**Dataset content**:
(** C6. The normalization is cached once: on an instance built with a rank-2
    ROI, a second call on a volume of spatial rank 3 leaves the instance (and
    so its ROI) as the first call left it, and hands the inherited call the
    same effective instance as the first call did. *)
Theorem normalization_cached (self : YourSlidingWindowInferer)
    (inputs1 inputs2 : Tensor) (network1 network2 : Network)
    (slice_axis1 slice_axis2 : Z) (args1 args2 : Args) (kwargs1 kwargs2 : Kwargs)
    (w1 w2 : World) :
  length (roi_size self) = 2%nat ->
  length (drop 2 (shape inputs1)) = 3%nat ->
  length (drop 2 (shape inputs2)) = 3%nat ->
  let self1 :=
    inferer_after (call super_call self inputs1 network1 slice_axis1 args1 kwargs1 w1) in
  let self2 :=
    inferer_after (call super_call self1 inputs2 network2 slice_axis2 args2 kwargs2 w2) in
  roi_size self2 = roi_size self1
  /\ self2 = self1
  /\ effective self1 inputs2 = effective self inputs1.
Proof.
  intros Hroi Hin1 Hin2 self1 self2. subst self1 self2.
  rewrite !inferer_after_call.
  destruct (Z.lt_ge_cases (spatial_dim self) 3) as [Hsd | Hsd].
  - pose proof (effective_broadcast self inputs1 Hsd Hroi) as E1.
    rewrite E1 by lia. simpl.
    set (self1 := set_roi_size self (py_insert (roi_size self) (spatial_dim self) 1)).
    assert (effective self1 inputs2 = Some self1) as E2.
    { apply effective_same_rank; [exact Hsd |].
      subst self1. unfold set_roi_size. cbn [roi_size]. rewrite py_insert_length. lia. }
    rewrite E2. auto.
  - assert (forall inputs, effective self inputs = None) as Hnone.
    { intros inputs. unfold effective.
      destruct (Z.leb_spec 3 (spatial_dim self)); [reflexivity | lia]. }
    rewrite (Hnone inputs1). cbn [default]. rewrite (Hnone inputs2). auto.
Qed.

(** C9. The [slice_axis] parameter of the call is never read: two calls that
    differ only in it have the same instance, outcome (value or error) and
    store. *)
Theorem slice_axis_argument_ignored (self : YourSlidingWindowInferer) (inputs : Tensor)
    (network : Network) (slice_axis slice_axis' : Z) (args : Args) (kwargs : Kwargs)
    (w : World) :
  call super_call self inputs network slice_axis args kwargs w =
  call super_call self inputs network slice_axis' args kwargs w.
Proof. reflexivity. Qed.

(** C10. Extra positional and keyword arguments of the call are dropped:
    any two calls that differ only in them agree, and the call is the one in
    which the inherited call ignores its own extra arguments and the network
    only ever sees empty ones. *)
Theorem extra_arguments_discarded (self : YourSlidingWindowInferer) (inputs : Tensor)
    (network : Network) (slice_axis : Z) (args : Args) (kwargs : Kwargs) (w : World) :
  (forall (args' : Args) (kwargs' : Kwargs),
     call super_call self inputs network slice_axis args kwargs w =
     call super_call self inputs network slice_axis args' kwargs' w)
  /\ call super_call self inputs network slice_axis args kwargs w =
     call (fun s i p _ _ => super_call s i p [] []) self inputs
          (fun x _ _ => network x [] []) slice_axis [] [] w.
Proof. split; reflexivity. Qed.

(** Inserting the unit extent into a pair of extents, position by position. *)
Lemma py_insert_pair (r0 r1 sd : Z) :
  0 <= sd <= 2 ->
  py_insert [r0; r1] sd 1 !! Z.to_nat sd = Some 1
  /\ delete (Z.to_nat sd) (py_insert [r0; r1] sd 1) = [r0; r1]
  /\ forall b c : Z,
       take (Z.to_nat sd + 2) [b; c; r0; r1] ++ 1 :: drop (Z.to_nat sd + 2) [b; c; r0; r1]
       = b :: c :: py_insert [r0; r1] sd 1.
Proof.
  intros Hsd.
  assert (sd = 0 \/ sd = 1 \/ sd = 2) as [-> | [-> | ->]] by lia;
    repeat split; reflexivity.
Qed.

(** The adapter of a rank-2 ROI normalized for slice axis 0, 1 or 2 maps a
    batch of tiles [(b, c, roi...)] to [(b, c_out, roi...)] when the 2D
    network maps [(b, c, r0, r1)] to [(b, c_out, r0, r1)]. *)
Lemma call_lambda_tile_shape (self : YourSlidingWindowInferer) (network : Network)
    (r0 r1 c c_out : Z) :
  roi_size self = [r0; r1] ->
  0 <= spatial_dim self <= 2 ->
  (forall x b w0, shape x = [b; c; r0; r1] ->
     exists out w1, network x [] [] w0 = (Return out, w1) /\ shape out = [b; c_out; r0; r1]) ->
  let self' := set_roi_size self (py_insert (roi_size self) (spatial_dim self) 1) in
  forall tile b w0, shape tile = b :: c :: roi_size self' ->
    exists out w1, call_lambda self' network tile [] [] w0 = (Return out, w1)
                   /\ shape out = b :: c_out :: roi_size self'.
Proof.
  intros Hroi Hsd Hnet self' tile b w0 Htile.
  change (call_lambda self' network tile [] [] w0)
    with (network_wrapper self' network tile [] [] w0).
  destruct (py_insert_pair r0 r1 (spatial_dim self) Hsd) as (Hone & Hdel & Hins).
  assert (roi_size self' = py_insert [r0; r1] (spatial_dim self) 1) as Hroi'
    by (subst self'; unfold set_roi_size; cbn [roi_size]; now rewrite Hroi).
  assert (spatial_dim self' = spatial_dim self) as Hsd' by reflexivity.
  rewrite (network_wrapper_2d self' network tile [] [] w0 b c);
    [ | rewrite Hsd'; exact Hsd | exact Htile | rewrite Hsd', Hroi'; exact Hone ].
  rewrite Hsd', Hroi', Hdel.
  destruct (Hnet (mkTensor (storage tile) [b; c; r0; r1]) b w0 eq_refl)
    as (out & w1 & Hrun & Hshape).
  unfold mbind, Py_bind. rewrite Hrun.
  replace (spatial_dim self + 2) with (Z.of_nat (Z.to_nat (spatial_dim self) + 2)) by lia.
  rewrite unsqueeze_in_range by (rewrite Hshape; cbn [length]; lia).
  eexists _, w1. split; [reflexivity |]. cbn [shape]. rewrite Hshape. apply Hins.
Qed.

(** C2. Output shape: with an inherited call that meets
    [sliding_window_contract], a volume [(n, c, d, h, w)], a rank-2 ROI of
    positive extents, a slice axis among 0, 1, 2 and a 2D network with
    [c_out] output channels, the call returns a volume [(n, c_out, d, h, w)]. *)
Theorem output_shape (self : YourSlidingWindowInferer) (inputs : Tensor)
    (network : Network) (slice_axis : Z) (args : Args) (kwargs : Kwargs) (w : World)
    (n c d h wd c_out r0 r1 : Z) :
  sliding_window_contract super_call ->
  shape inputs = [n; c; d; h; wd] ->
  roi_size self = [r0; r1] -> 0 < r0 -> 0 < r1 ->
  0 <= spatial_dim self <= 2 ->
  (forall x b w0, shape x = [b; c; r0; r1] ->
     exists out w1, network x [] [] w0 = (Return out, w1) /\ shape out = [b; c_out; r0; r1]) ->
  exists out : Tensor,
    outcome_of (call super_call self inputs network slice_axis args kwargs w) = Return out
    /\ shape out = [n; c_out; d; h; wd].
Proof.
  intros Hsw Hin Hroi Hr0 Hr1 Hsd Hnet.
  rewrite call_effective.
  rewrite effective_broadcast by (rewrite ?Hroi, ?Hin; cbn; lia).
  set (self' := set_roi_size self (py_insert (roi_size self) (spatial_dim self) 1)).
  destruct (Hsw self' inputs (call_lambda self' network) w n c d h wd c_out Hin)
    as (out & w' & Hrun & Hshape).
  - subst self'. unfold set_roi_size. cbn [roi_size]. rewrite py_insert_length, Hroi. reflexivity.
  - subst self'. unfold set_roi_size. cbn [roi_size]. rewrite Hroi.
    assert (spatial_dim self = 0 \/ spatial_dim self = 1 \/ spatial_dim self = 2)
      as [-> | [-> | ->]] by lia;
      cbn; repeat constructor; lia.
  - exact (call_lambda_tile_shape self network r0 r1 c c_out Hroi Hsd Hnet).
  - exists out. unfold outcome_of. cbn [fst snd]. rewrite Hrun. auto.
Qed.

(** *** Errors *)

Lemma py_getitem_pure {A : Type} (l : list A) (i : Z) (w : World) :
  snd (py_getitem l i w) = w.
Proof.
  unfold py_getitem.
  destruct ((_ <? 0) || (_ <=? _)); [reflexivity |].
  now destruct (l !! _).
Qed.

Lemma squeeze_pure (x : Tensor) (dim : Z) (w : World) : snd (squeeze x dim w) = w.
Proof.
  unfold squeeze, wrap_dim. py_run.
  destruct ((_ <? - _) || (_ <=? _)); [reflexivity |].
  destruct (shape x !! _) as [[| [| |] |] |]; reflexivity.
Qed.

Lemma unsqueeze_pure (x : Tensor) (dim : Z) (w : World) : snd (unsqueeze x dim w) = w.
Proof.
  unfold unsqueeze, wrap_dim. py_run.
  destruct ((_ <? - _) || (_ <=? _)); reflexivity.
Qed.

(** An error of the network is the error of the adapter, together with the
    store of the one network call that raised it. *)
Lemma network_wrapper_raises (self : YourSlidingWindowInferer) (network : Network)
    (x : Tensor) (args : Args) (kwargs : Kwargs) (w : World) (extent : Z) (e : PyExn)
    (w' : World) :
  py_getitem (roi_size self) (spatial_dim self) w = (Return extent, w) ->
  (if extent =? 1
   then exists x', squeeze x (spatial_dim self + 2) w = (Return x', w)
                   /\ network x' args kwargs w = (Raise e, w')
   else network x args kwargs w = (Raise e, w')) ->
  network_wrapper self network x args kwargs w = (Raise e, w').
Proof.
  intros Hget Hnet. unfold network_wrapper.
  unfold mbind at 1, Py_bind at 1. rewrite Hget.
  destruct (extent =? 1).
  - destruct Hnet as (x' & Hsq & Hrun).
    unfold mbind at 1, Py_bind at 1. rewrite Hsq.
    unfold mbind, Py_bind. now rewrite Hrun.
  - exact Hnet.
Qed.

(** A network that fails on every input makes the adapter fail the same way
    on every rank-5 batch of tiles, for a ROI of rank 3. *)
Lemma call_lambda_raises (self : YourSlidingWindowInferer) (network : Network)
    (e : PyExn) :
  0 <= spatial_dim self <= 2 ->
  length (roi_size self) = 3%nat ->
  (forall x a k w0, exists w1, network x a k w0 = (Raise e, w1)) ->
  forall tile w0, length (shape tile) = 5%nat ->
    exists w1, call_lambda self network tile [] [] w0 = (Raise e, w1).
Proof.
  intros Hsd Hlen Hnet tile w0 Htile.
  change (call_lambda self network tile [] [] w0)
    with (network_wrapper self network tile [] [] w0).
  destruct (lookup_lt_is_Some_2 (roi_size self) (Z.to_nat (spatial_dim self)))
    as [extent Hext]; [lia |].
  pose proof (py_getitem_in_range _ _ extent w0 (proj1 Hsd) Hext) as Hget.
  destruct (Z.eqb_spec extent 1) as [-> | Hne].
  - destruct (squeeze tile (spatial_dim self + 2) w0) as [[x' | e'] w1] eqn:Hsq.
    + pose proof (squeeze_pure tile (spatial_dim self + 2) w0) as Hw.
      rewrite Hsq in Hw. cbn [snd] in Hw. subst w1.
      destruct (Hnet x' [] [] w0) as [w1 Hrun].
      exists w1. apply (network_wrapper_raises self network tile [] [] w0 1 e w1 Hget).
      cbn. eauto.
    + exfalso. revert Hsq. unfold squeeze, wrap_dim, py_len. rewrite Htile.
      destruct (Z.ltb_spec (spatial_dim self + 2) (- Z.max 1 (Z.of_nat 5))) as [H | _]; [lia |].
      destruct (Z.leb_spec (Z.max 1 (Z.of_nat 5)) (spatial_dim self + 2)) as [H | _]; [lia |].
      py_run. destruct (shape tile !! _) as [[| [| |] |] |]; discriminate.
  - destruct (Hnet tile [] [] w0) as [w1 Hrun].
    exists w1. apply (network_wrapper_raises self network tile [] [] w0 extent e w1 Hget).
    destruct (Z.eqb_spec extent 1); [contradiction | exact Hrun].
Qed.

**What to do**:
Using the data above, reproduce exactly the lines between those holding "(w' : World)" and "destruct (extent =? 1).", inclusive, and no others.

**Solution to the exercise**:
    (w' : World) :
  py_getitem (roi_size self) (spatial_dim self) w = (Return extent, w) ->
  (if extent =? 1
   then exists x', squeeze x (spatial_dim self + 2) w = (Return x', w)
                   /\ network x' args kwargs w = (Raise e, w')
   else network x args kwargs w = (Raise e, w')) ->
  network_wrapper self network x args kwargs w = (Raise e, w').
Proof.
  intros Hget Hnet. unfold network_wrapper.
  unfold mbind at 1, Py_bind at 1. rewrite Hget.
  destruct (extent =? 1).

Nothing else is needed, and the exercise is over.